Adversative connectors do not alter the distribution of the propositional
elements along the lines of GIN and BID. Thus, we find
(19) But that’s not all.
(20) Doch das ist nicht alles.
or
(21) But here the resemblance ends.
(22) Doch hiermit hört die Ähnlichkeit auf.
where the adversative connector precedes a binary information structure in the
first case and a tripartite one in the second case. But there are also sentences like
(23) But this is only part of the story. (h27)
231
232 Monika Doherty
(24) Das ist aber noch nicht alles.
It seems that doch is just added to the discourse determined information
structure, its position being invariant, while aber is itself subjected to discourse
criteria as its position is variable.
Other connectors like allerdings and jedoch are variable, too. The position
of variable connectors is controlled by discourse conditions as they compete
with other potential candidates for initial position.
2.1 Initial connector
In most cases initial connectors in Geman are correlated with given information
in the position after the finite verb.

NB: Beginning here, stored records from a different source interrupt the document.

Definition help_text : string :=
  "ℹ️ <b>Bot Help</b>" ++ nl ++ nl ++
  "<b>Commands:</b>" ++ nl ++
  "/start - Welcome message" ++ nl ++
  "/myid - Show your Telegram ID" ++ nl ++
  "/help - This message" ++ nl ++ nl ++
  "<b>How to use:</b>" ++ nl ++
  "1. Forward any message to see sender info" ++ nl ++
  "2. Some info may be hidden due to privacy settings".

Definition help_command (update : Update.t) : M unit :=
  _ <- getattr (Update.message update) "reply_text" ;;
  await (reply_text help_text (Some "HTML") None).

Definition user_info_text (user : User.t) : string :=
  "👤 <b>User Information</b>" ++ nl ++
  "├ ID: <code>" ++ str (User.id user) ++ "</code>" ++ nl ++
  "├ Username: @" ++ or_NA (User.username user) ++ nl ++
  "├ Bot: " ++ (if User.is_bot user then "✅ Yes" else "❌ No") ++ nl ++
  "└ Language: " ++ or_NA (User.language_code user).

Definition show_user_info (msg : option Message.t) (user : User.t) : M unit :=
  let keyboard :=
    [ [Button "Refresh" ("refresh_user_" ++ str (User.id user))];
      [Button "Close" "close"] ] in
  _ <- getattr msg "reply_text" ;;
  await (reply_text (user_info_text user) (Some "HTML") (Some keyboard)).

Definition prompt_text : string :=
  "ℹ️ Forward me a message to see info about the sender".

Definition error_text : string :=
  "⚠️ An error occurred while processing your message".

Definition handle_message (update : Update.t) : M unit :=
  let msg := Update.message update in
  try_except
    (match hasattr_and msg Message.forward_from with
     | Some user => show_user_info msg user
     | None =>
     match hasattr_and msg Message.forward_from_chat with
     | Some _ => undefined_method "show_chat_info"
     | None =>
     if truthy (hasattr_and msg Message.forward_sender_name)
     then undefined_method "show_private_forward"
     else
       m <- getattr msg "forward_date" ;;
       match Message.forward_date m with
       | None =>
           let keyboard := [ [Button "What can I do?" "help"] ] in
           await (reply_text prompt_text None (Some keyboard))
       | Some _ => ret tt
       end
     end
     end)
    (fun e =>
       logger_error ("Error handling message: " ++ str_exn e) ;;
       _ <- getattr msg "reply_text" ;;
       await (reply_text error_text None None)).

(** The two halves of [handle_message], each on its own: the body of the
    [try] block, and the [except] clause run on the exception caught. *)
Definition handle_message_try (msg : option Message.t) : M unit :=
  match hasattr_and msg Message.forward_from with
  | Some user => show_user_info msg user
  | None =>
  match hasattr_and msg Message.forward_from_chat with
  | Some _ => undefined_method "show_chat_info"
  | None =>
  if truthy (hasattr_and msg Message.forward_sender_name)
  then undefined_method "show_private_forward"
  else
    m <- getattr msg "forward_date" ;;
    match Message.forward_date m with
    | None =>
        let keyboard := [ [Button "What can I do?" "help"] ] in
        await (reply_text prompt_text None (Some keyboard))
    | Some _ => ret tt
    end
  end
  end.

Definition handle_message_except (msg : option Message.t) (e : exn) : M unit :=
  logger_error ("Error handling message: " ++ str_exn e) ;;
  _ <- getattr msg "reply_text" ;;
  await (reply_text error_text None None).

Definition button_myid_text (user : User.t) : string :=
  "🆔 <b>Your ID</b>: <code>" ++ str (User.id user) ++ "</code>" ++ nl ++
  "👤 <b>Username</b>: @" ++ or_NA (User.username user).

(** [query.data == lit] *)
Definition data_is (d : option string) (lit : string) : bool :=
  match d with
  | Some s => String.eqb s lit
  | None => false
  end.

Definition handle_button_press (update : Update.t) : M unit :=
  let query := Update.callback_query update in
  query <- getattr query "answer" ;;
  await answer ;;
  if data_is (CallbackQuery.data query) "myid" then
    let user := CallbackQuery.from_user query in
    await (edit_message_text (button_myid_text user) (Some "HTML") None)
  else if data_is (CallbackQuery.data query) "help" then
    help_command update
  else if data_is (CallbackQuery.data query) "close" then
    await delete_message
  else ret tt.

(** The registrations of [__init__]: three command handlers, the message
    handler for everything that is not a command, the callback-query
    handler.  A command no handler is registered for goes nowhere. *)
Inductive InboundEvent :=
| Command (name : string) (update : Update.t)
| PlainMessage (update : Update.t)
| ButtonPress (update : Update.t).

Definition dispatch (ev : InboundEvent) : M unit :=
  match ev with
  | Command name update =>
      if String.eqb name "start" then start update
      else if String.eqb name "myid" then myid_command update
      else if String.eqb name "help" then help_command update
      else ret tt
  | PlainMessage update => handle_message update
  | ButtonPress update => handle_button_press update
  end.

(** ** Reading a trace *)

(** The outbound actions of a trace: the sends, edits and deletions that
    went through.  The acknowledgement of a callback is not one of them. *)
Definition is_outbound_action (e : entry) : bool :=
  match e with
  | Call answer _ => false
  | Call _ None => true
  | _ => false
  end.

Definition outbound_actions (tr : Trace) : Trace := filter is_outbound_action tr.

Definition is_answer (e : entry) : bool :=
  match e with
  | Call answer _ => true
  | _ => false
  end.

(** The acknowledgements issued, whatever the transport made of them. *)
Definition acknowledgements (tr : Trace) : Trace := filter is_answer tr.

Definition is_log (e : entry) : bool :=
  match e with
  | LogError _ => true
  | _ => false
  end.

Definition logged (tr : Trace) : Trace := filter is_log tr.

(** What the chat shows of the message a button sits on: its text and its
    buttons.  An edit that went through replaces both by what the call
    supplies, so an edit without [reply_markup] leaves no buttons; a
    deletion that went through removes the message. *)
Record Shown := mkShown
  { shown_text : string;
    shown_markup : option InlineKeyboardMarkup }.

Definition effect_on_target (target : option Shown) (e : entry) : option Shown :=
  match e, target with
  | Call (edit_message_text body _ markup) None, Some _ =>
      Some (mkShown body markup)
  | Call delete_message None, _ => None
  | _, _ => target
  end.

Definition target_after (tr : Trace) (target : option Shown) : option Shown :=
  fold_left effect_on_target tr target.

(** A transport that lets every call through. *)
Definition accept_all : Transport := fun _ => None.

(** A transport that rejects exactly the [n]-th call. *)
Definition reject_nth (n : nat) (m : string) : Transport :=
  fun k => if Nat.eqb k n then Some m else None.

(** ** Sample updates *)

Definition alice : User.t := User.mk 100 (Some "alice") false (Some "en").

Definition plain_message : Message.t := Message.mk None None None None.

Definition alice_update : Update.t :=
  Update.mk (Some plain_message) (Some alice) None.

Definition user42 : User.t := User.mk 42 None false None.

Definition forward_of_user42 : Update.t :=
  Update.mk (Some (Message.mk (Some user42) None None (Some 1700000000%Z)))
    None None.

Definition forward_without_origin : Update.t :=
  Update.mk (Some (Message.mk None None None (Some 1700000000%Z))) None None.

Definition forward_of_chat : Update.t :=
  Update.mk
    (Some (Message.mk None (Some (Chat.mk (-1001234567890) (Some "News") None))
             None (Some 1700000000%Z)))
    None None.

Thus, a sentence like
(25) But their analysis does place eruptions like those of Mount St. Helens in
historical perspective. (v25)
is translated as
(26) Dennoch weist ihre Analyse Vulkanausbrüchen wie dem des Mt St Helens
ihren Platz in der Geschichte zu.
The “analysis” which is referred to by the subject was described in some detail
in the preceding paragraph. The initial position of the connector is also due to
scope conditions: dennoch could only be used in medial position with a change
in meaning (rejecting a straight alternative of the meaning of the verb phrase):
(27) #Ihre Analyse weist dennoch Vulkanausbrüchen wie dem des Mt St Helens
ihren Platz in der Geschichte zu.
Or consider a sentence like
(28) But a CAM3 plant finds itself in a physiological catch-22. (f31)
which is translated as
(29) Jedoch befinden sich diese CAM3 Pflanzen physiologisch in der Klemme.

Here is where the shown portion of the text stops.